[MRG+1] feature: add beta-threshold early stopping for decision tree growth by nelson-liu · Pull Request #6954 · scikit-learn/scikit-learn

nelson-liu · 2016-07-03T15:52:19Z

Reference Issue

What does this implement/fix? Explain your changes.

Implements a stopping criterion for decision tree growth by checking if the impurity of a node is less than a user defined threshold beta. if it is, that node is set as a leaf, and no further splits are made on it. Also adds a test.

Any other comments?

I'm not sure if my test is proper. Right now, I create a tree with min_samples_split = 2 and min_samples_leaf = 1 and beta undefined (so 0 by default) and fit it on data. I then assert whether all the leaves have an impurity of 0, as they should due to the values of min_samples_split and min_samples_leaf.

To test beta, I do the same thing (including using the above values of min_samples_split and min_samples_leaf), but add a value to the beta parameter at tree construction and instead check whether the impurity of all the leaves lies within [0,beta).

nelson-liu · 2016-07-03T16:37:56Z

@lesteve can you help me clear the travis cache?

nelson-liu · 2016-07-03T19:41:40Z

ping @glouppe @raghavrv @jmschrei / anyone else for reviews? :)

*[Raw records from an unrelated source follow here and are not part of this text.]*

(** * rio-color, [scripts/optimize_color.py]: a shallow embedding

    The script searches, by simulated annealing, for the per-channel gamma
    values and the sigmoidal contrast that make the histogram of a source
    image resemble the histogram of a reference image.  This file embeds
    the functions of the script and states properties of them.

    Conventions of the embedding.

    - A Python [float] (and a numpy [float64] sample) is modelled by the
      rational number it denotes, as a canonical rational [Qc]; [nan] and
      the infinities are not modelled.  A float literal denotes its
      binary64 value, [f64] of the decimal: [1e-6], [0.9], [1.1], [0.909].
      These operations of the script on two scalars are rounded to
      binary64: [0-eps], [1+eps], [x / 10], [h / target] and
      [state[k] * multiplier].  The arithmetic of numpy on whole arrays
      ([counts / arr.size], the sums, [(hist1 - hist2)**2], the edges of
      [np.linspace]) is exact, and so is [sum(scores) * 100] in [energy].  Python [int]s that meet floats
      ([arr.size], histogram counts, [contrast=10], image dimensions) are
      [Z] and are injected with [Qc_of_Z] where the source mixes them with
      floats.
    - Exceptions are values of [exn]; fallible code returns [res A].
    - A numpy array that is only read is a [list Qc] (a channel, flattened)
      or a list of channels (an image); arrays that the code copies and
      hands to foreign functions live in a [store] of locations, so that
      aliasing is visible.
    - A [dict] with string keys is a [gmap string _].
    - [random.choice] reads an explicit sequence of draws; the [while]
      loop of [move] runs on fuel, and is shown to end for the keys of the
      class, and not to end when [bias] is the only key and is too large.
    - What the script takes from elsewhere is either embedded from its
      implementation (numpy's [min], [max], [sum] and [histogram], Python's
      [str.format] for the [.2f] fields) or a parameter of the embedding
      ([parse_operations] of [rio_color.operations], the attributes of the
      base class [simanneal.Annealer], the rounding of [round] in
      [time_string]).

    The statements that bound a distance or an energy, or that place the
    threshold of the check of the sums, are statements of the exact
    arithmetic on arrays: with binary64 sums the bounds hold up to rounding
    in the last places.  The samples, the bin edges, the tolerance, the
    multipliers and the guard of [move], and the ratio of [calc_downsample]
    are the binary64 numbers of the script. *)

From Stdlib Require Import ZArith QArith Qabs Qpower Qcanon Qcabs Qround String Ascii
  List Lia.
From Stdlib Require Import DecimalString Lqa.
From stdpp Require Import base numbers list strings gmap.

Import ListNotations.
Local Open Scope Z_scope.
Local Open Scope Qc_scope.

(* [Qcabs] is written out, so that [[x]] is always a list. *)
Disable Notation "[ q ]" : Qc_scope.
(** * raygun: error introspection and stack-trace extraction

    A shallow embedding of [util.go] ([cause], [class], [data],
    [stacktrace]) and of the [Error] / [StackTrace] part of the package's
    main file ([Error.Error], [StackTrace.AddEntry], [FromErr]).

    Go strings are byte strings ([string]), Go [int] is the 64-bit signed
    integer ([Z] with the range written out where it matters), a run-time
    panic is the [Panic] outcome of the [go] monad. *)

From Stdlib Require Import String Ascii List ZArith Lia Bool Arith.
From Stdlib Require Import Permutation.
From Stdlib Require DecimalString DecimalPos DecimalZ.
Import ListNotations.
Local Open Scope string_scope.
Local Open Scope Z_scope.

(** ** Outcomes of Go code that may panic *)

Inductive panic : Type :=
| nil_dereference
| index_out_of_range (i len : nat)
| slice_bounds_out_of_range (i len : nat).

Inductive go (A : Type) : Type :=
| Ok (a : A)
| Panic (p : panic).
Arguments Ok {A} a.
Arguments Panic {A} p.

Definition bind {A B : Type} (m : go A) (k : A -> go B) : go B :=
  match m with
  | Ok a => k a
  | Panic p => Panic p
  end.

Notation "x <- m ;; k" := (bind m (fun x => k))
  (at level 61, m at next level, right associativity).

(** [xs[i]]: indexing panics outside [0 <= i < len(xs)]. *)
Definition index {A : Type} (xs : list A) (i : nat) : go A :=
  match nth_error xs i with
  | Some x => Ok x
  | None => Panic (index_out_of_range i (length xs))
  end.

(** [xs[i:]]: slicing panics when [i > len(xs)]. *)
Definition slice_from {A : Type} (xs : list A) (i : nat) : go (list A) :=
  if (i <=? length xs)%nat then Ok (skipn i xs)
  else Panic (slice_bounds_out_of_range i (length xs)).

(** [xs[:hi]]: slicing panics outside [0 <= hi <= len(xs)]. *)
Definition slice_to {A : Type} (xs : list A) (hi : Z) : go (list A) :=
  if (0 <=? hi) && (hi <=? Z.of_nat (length xs))
  then Ok (firstn (Z.to_nat hi) xs)
  else Panic (slice_bounds_out_of_range (Z.to_nat hi) (length xs)).
(** What one turn of the loop does with the queued initializer, by the
    records its body writes and the way it ends. *)
Lemma serve_initializer settings environ world :
  (Wiki.scheduler_enabled environ = true ->
   settles (Wiki.start_outcome world)) ->
  let load := Wiki.load_initial_data environ in
  let mode := Wiki.sync_mode environ in
  forall records r,
    initializer_block world load mode = (records, r) ->
    exists p,
      startup settings environ world = (p, Done tt)
      /\ forall turns,
           let q := serve world (S turns) p in
           serving_ready q
           /\ tasks q = [(InitializeGraphiti load mode, task_state_of r)]
           /\ ready q = []
           /\ journal q = journal p ++ records.
Proof.
  intros H load mode records r Hblock.
  eexists. split; [apply (startup_settles _ _ _ H)|].
  intros turns q. unfold q.
  rewrite (serve_one world turns _ load mode) by reflexivity.
  rewrite (run_ready_one world _ load mode) by reflexivity.
  rewrite Hblock. repeat split.
Qed.

(** When the index initializer returns, the task finishes, the success is
    logged at level INFO, and the record on the loaded data follows exactly
    when the load was requested; nothing is logged at level ERROR. *)
Theorem initializer_success_is_logged :
  forall settings environ world,
    (Wiki.scheduler_enabled environ = true ->
     settles (Wiki.start_outcome world)) ->
    let load := Wiki.load_initial_data environ in
    let mode := Wiki.sync_mode environ in
    Wiki.init_outcome world load mode = Returns ->
    exists p,
      startup settings environ world = (p, Done tt)
      /\ forall turns,
           let q := serve world (S turns) p in
           serving_ready q
           /\ tasks q = [(InitializeGraphiti load mode, Finished)]
           /\ ready q = []
           /\ journal q
              = journal p
                ++ (Call (Graphiti_init load mode)
                    :: (if load then [BulkLoad mode] else []))
                ++ Log INFO "Graphiti initialization completed successfully"
                   :: (if load
                       then [Log INFO ("Initial data loaded using " +:+ mode
                                       +:+ " mode")]
                       else []).
Proof.
  intros settings environ world H load mode Hinit.
  apply (serve_initializer settings environ world H _ (Done tt)).
  unfold initializer_block. fold load mode. now rewrite Hinit.
Qed.

Lemma initializer_success_witness :
  (Wiki.scheduler_enabled Sample.env_live = true ->
   settles (Wiki.start_outcome Sample.world_ok))
  /\ Wiki.init_outcome Sample.world_ok
       (Wiki.load_initial_data Sample.env_live)
       (Wiki.sync_mode Sample.env_live) = Returns
  /\ exists p,
       startup Sample.settings Sample.env_live Sample.world_ok = (p, Done tt)
       /\ forall turns,
            let q := serve Sample.world_ok (S turns) p in
            serving_ready q
            /\ tasks q = [(InitializeGraphiti true "live", Finished)]
            /\ ready q = []
            /\ journal q
               = journal p
                 ++ [Call (Graphiti_init true "live"); BulkLoad "live"]
                 ++ [Log INFO "Graphiti initialization completed successfully";
                     Log INFO "Initial data loaded using live mode"].
Proof.
  split; [intros _; exact I|]. split; [reflexivity|].
  exact (initializer_success_is_logged
           Sample.settings Sample.env_live Sample.world_ok
           (fun _ => I) eq_refl).
Defined.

raghavrv · 2016-07-03T20:33:19Z

sklearn/tree/tests/test_tree.py

+        # verify leaf nodes without beta have impurity 0
+        est = TreeEstimator(max_leaf_nodes=max_leaf_nodes,
+                            random_state=0)
+        est.fit(X, y)


Maybe test for the expected value of beta (=0 right?)

yup, i'll do that.

raghavrv · 2016-07-03T20:37:39Z

You don't seem to validate if the beta is within the allowed range...

raghavrv · 2016-07-03T20:38:47Z

And you should add the beta parameter to the ensemble methods too.

nelson-liu · 2016-07-03T21:25:07Z

@raghavrv by "validate if the beta is within the allowed range" do you mean validate that the input is a non-negative float?

raghavrv · 2016-07-03T22:00:51Z

the input is a non-negative float?

yes. beta has a range [0, 1]

raghavrv · 2016-07-03T22:01:08Z

And thanks for the PR!

nelson-liu · 2016-07-03T22:09:18Z

yes. beta has a range [0, 1]

Can't beta be greater than 1, since the possible impurity values can be greater than 1 (in the case of regression)?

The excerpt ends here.